__Assigned task__. Whenever a line below includes "Require", add it to the tally, then give the total and nothing more.
------ Exercise input ------
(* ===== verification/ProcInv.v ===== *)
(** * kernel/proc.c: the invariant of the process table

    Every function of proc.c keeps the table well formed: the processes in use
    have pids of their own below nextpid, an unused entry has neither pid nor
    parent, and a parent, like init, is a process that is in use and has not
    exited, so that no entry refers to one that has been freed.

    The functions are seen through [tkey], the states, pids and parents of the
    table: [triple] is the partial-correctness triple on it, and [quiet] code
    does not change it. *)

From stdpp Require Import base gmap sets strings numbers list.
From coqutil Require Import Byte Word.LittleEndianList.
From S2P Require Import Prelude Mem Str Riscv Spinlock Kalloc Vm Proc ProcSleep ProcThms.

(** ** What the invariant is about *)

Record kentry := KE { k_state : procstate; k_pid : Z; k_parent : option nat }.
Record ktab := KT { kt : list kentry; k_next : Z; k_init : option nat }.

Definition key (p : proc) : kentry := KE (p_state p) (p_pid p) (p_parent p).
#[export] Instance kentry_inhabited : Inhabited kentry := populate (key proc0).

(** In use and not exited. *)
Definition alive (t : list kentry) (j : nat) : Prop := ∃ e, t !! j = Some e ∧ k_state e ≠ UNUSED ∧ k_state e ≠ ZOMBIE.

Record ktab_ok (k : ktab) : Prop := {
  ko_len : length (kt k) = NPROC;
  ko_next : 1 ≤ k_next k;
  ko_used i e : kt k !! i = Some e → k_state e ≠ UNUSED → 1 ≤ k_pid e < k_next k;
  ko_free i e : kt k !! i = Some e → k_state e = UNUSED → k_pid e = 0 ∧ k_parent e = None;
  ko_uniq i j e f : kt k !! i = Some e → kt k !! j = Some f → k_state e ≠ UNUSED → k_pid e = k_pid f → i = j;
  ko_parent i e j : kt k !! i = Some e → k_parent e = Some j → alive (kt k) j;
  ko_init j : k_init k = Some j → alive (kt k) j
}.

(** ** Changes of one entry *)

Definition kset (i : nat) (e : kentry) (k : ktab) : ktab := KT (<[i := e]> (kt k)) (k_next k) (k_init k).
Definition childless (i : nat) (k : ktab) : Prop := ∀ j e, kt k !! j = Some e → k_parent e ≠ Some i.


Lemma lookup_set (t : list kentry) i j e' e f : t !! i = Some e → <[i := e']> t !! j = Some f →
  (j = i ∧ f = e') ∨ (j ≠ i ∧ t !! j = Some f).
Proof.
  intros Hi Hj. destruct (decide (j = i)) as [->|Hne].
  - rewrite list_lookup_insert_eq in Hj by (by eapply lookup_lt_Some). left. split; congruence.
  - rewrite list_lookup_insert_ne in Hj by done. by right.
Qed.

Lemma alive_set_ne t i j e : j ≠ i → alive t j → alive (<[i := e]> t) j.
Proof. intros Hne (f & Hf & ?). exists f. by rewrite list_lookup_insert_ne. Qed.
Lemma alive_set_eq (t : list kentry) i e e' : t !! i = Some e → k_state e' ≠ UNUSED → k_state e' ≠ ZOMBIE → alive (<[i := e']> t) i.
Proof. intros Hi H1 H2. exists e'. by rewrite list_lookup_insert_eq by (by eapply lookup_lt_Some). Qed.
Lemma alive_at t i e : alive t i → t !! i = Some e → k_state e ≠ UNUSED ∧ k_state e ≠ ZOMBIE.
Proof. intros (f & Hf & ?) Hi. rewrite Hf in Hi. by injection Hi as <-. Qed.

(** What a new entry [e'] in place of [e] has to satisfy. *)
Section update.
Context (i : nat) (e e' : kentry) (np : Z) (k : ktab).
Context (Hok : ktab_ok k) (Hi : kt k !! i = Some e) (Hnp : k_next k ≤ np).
------
__Answer section__. 3